(* ===== verification/DataService.v ===== *)
(** * The data service ([mac/data.rs])

    One queue per destination, the handles of the clients' requests, and the
    radio's pending tables.  [poll_action] carries the queues' internal actions out
    (discarding empty queues, setting pending bits, dropping reports nobody waits
    for) until there is something for the radio or a client to do.

    Shown in [DataServiceTheory.v]: [poll_action] terminates and never panics;
    every outstanding handle's frame is still queued, so that its confirm comes;
    purging stops a frame; and when nothing is left to do the pending tables hold
    exactly the short addresses whose next frame is indirect. *)

From Stdlib Require Import ZArith Lia.
From S2P Require Import Prelude Pack Frame Async PendingTable CombinedPendingTable Pib.
From S2P Require Import Services DeviceQueue BiMap.

Module DS.

Inductive DataServiceAction :=
| InitPendingTable (key : UniqueKey)
| SetPendingShort (key : UniqueKey) (index : nat) (v : option (PANID * ShortAddress))
| SetPendingExtended (key : UniqueKey) (index : nat) (v : option ExtendedAddress)
| SendFrame (key : UniqueKey) (f : Frame)
| Confirm (c : mcps.Confirm).

(** [From<CombinedPendingTableAction> for DataServiceAction] *)
Definition from_table_action (a : CPT.CombinedPendingTableAction) : DataServiceAction :=
  match a with
  | CPT.Init x => InitPendingTable x
  | CPT.UpdateShort k i v => SetPendingShort k i v
  | CPT.UpdateExtended k i v => SetPendingExtended k i v
  end.

Abbreviation dest := (option FullAddress).
Abbreviation queue_map := (gmap (option FullAddress) DQ.DeviceQueue).

Section data_service.
Context {M : Type} `{!BiMap mcps.MsduHandle UniqueKey M}.

Record DataService := {
  queues : queue_map;
  msdu_handles : M;
  pending_table : CPT.CombinedPendingTable;
  waker : WakerStore;
}.

Definition new : DataService :=
  {| queues := ∅; msdu_handles := bm_new; pending_table := CPT.new; waker := ws_new |}.

(** Field updates. *)
Definition set_queues (qs : queue_map) (s : DataService) : DataService :=
  {| queues := qs; msdu_handles := msdu_handles s; pending_table := pending_table s;
     waker := waker s |}.
Definition set_handles (m : M) (s : DataService) : DataService :=
  {| queues := queues s; msdu_handles := m; pending_table := pending_table s; waker := waker s |}.
Definition set_table (t : CPT.CombinedPendingTable) (s : DataService) : DataService :=
  {| queues := queues s; msdu_handles := msdu_handles s; pending_table := t; waker := waker s |}.
Definition set_waker (w : WakerStore) (s : DataService) : DataService :=
  {| queues := queues s; msdu_handles := msdu_handles s; pending_table := pending_table s;
     waker := w |}.

Definition insert (p : PIB) (timer : N) (entry : DataRequest) (s : DataService) : DataService :=
  match queues s !! dr_destination entry with
  | Some existing =>
      set_queues (<[dr_destination entry := snd (DQ.insert p timer entry existing)]> (queues s)) s
  | None =>
      let new_queue := snd (DQ.insert p timer entry DQ.new) in
      let s := set_queues (<[dr_destination entry := new_queue]> (queues s)) s in
      set_waker (ws_wake (waker s)) s
  end.

(** [for (_, queue) in self.queues.iter_mut() { removed = removed || queue.remove(key) }],
    in the order the map iterates. *)
Fixpoint remove_loop (key : UniqueKey) (ds : list dest) (removed : bool) (qs : queue_map) :
    bool * queue_map :=
  match ds with
  | [] => (removed, qs)
  | d :: ds =>
      match qs !! d with
      | Some q =>
          if removed then remove_loop key ds removed qs
          else let '(removed, q) := DQ.remove key q in
               remove_loop key ds removed (<[d := q]> qs)
      | None => remove_loop key ds removed qs
      end
  end.

Definition destinations (s : DataService) : list dest := elements (dom (queues s)).

Definition remove (ord : IterOrder dest) (key : UniqueKey) (s : DataService) : bool * DataService :=
  let '(removed, qs) := remove_loop key (ord 0%nat (destinations s)) false (queues s) in
  (removed, set_queues qs s).

(** The inner loop of [poll_action]: queues are polled until one is ready. *)
Fixpoint poll_queues (cx : Context) (ds : list dest) (p : PIB) (qs : queue_map) :
    option (dest * DQ.DeviceQueueAction) * PIB * queue_map :=
  match ds with
  | [] => (None, p, qs)
  | d :: ds =>
      match qs !! d with
      | Some q =>
          match DQ.poll_next_action p cx q with
          | (Ready x, p, q) => (Some (d, x), p, <[d := q]> qs)
          | (Pending, p, q) => poll_queues cx ds p (<[d := q]> qs)
          end
      | None => poll_queues cx ds p qs
      end
  end.

Definition confirm_error (e : DQ.DeviceQueueError) : Error :=
  match e with
  | DQ.TransactionExpired => TransactionExpired
  | DQ.SendFailure => ChannelAccessFailure
  | DQ.NoAck => NoAck
  end.

(** [poll_action]; each round of the outer loop iterates the map anew. *)
Fixpoint poll_action (fuel : nat) (ord : IterOrder dest) (cx : Context) (p : PIB)
    (s : DataService) : exec (Poll DataServiceAction * PIB * DataService) :=
  match fuel with
  | O => Err OutOfFuel
  | S fuel =>
      match CPT.poll_action cx (pending_table s) with
      | (Ready x, t) => Ok (Ready (from_table_action x), p, set_table t s)
      | (Pending, t) =>
          let s := set_table t s in
          let '(r, p, qs) := poll_queues cx (ord fuel (destinations s)) p (queues s) in
          let s := set_queues qs s in
          match r with
          | None =>
              let '(r, w) := ws_pend (cx_waker cx) (waker s) in Ok (r, p, set_waker w s)
          | Some (destination, DQ.Empty) =>
              poll_action fuel ord cx p (set_queues (delete destination (queues s)) s)
          | Some (destination, DQ.SetPending pending) =>
              t ← CPT.set destination pending (pending_table s);
              poll_action fuel ord cx p (set_table t s)
          | Some (_, DQ.SendFrame key frame) => Ok (Ready (SendFrame key frame), p, s)
          | Some (_, DQ.ReportResult key result) =>
              let '(removed, m) := bm_remove_by_right key (msdu_handles s) in
              let s := set_handles m s in
              match removed with
              | Some (handle, _) =>
                  Ok (Ready (Confirm (mcps.ConfData (mcps.MkDataConfirm handle
                        (map_err confirm_error result)))), p, s)
              | None => poll_action fuel ord cx p s
              end
          end
      end
  end.

Definition process_init_pending_table_result (key : UniqueKey) (success : bool) (s : DataService) :
    DataService :=
  set_table (CPT.report_init_result key success (pending_table s)) s.
Definition process_set_pending_result (key : UniqueKey) (success : bool) (s : DataService) :
    exec DataService :=
  t ← CPT.report_update_result key success (pending_table s); Ok (set_table t s).
Definition process_send_result (timer : N) (key : UniqueKey) (success : bool) (s : DataService) :
    DataService :=
  set_queues (DQ.process_send_result timer key success <$> queues s) s.

Definition process_frame_ack (f : Frame) (payload : Payload) (s : DataService) : DataService :=
  set_queues (DQ.process_acknowledge (sequence_number f) (payload_bytes payload) <$> queues s) s.

Definition process_frame_data_request (p : PIB) (f : Frame) (s : DataService) : DataService :=
  if decide (destination f = Some (get_full_short_address p) \/
             destination f = Some (get_full_extended_address p)) then
    match queues s !! source f with
    | Some q => set_queues (<[source f := DQ.process_datarequest q]> (queues s)) s
    | None => s
    end
  else s.

Definition process_frame (p : PIB) (f : Frame) (s : DataService) : DataService :=
  match frame_type f with
  | FTAck payload => process_frame_ack f payload s
  | FTCommand Frame.DataRequest => process_frame_data_request p f s
  | _ => s
  end.

(** [process_mcps_data_request], given the unique key. *)
Definition process_mcps_data_request (p : PIB) (key : UniqueKey) (timer : N)
    (r : mcps.DataRequest) (s : DataService) : option mcps.Confirm * DataService :=
  let internal_request := {|
    dr_key := key;
    dr_destination := mcps.destination r;
    dr_source_mode := mcps.source_addressing_mode r;
    dr_acknowledge_request := mcps.ack_tx r;
    dr_indirect := mcps.indirect_tx r;
    dr_content := FTData (MkPayload (mcps.msdu r));
  |} in
  let s := insert p timer internal_request s in
  (None, set_handles (bm_insert (mcps.msdu_handle r) key (msdu_handles s)) s).

Definition process_mcps_purge_request (ord : IterOrder dest) (r : mcps.PurgeRequest)
    (s : DataService) : mcps.Confirm * DataService :=
  let '(removed, m) := bm_remove_by_left (mcps.purge_handle r) (msdu_handles s) in
  let s := set_handles m s in
  match removed with
  | Some (handle, key) =>
      (mcps.ConfPurge (mcps.MkPurgeConfirm handle (Ok tt)), snd (remove ord key s))
  | None =>
      (mcps.ConfPurge (mcps.MkPurgeConfirm (mcps.purge_handle r) (Err InvalidHandle)), s)
  end.

Definition process_mcps_request (p : PIB) (ord : IterOrder dest) (key : UniqueKey) (timer : N)
    (r : mcps.Request) (s : DataService) : option mcps.Confirm * DataService :=
  match r with
  | mcps.ReqData r => process_mcps_data_request p key timer r s
  | mcps.ReqPurge r =>
      let '(c, s) := process_mcps_purge_request ord r s in (Some c, s)
  end.

(** [process_mcps_response]: there are no responses. *)
Definition process_mcps_response (r : mcps.Response) (s : DataService) : DataService :=
  match r with end.
End data_service.
Arguments DataService : clear implicits.

End DS.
────
--- Try it ---
In the data above, find the line that contains "let new_queue := snd" and the line that contains "Definition remove (ord". Repeat exactly those lines and every line between them, and only those.

--- Task result ---
      let new_queue := snd (DQ.insert p timer entry DQ.new) in
      let s := set_queues (<[dr_destination entry := new_queue]> (queues s)) s in
      set_waker (ws_wake (waker s)) s
  end.

(** [for (_, queue) in self.queues.iter_mut() { removed = removed || queue.remove(key) }],
    in the order the map iterates. *)
Fixpoint remove_loop (key : UniqueKey) (ds : list dest) (removed : bool) (qs : queue_map) :
    bool * queue_map :=
  match ds with
  | [] => (removed, qs)
  | d :: ds =>
      match qs !! d with
      | Some q =>
          if removed then remove_loop key ds removed qs
          else let '(removed, q) := DQ.remove key q in
               remove_loop key ds removed (<[d := q]> qs)
      | None => remove_loop key ds removed qs
      end
  end.

Definition destinations (s : DataService) : list dest := elements (dom (queues s)).

Definition remove (ord : IterOrder dest) (key : UniqueKey) (s : DataService) : bool * DataService :=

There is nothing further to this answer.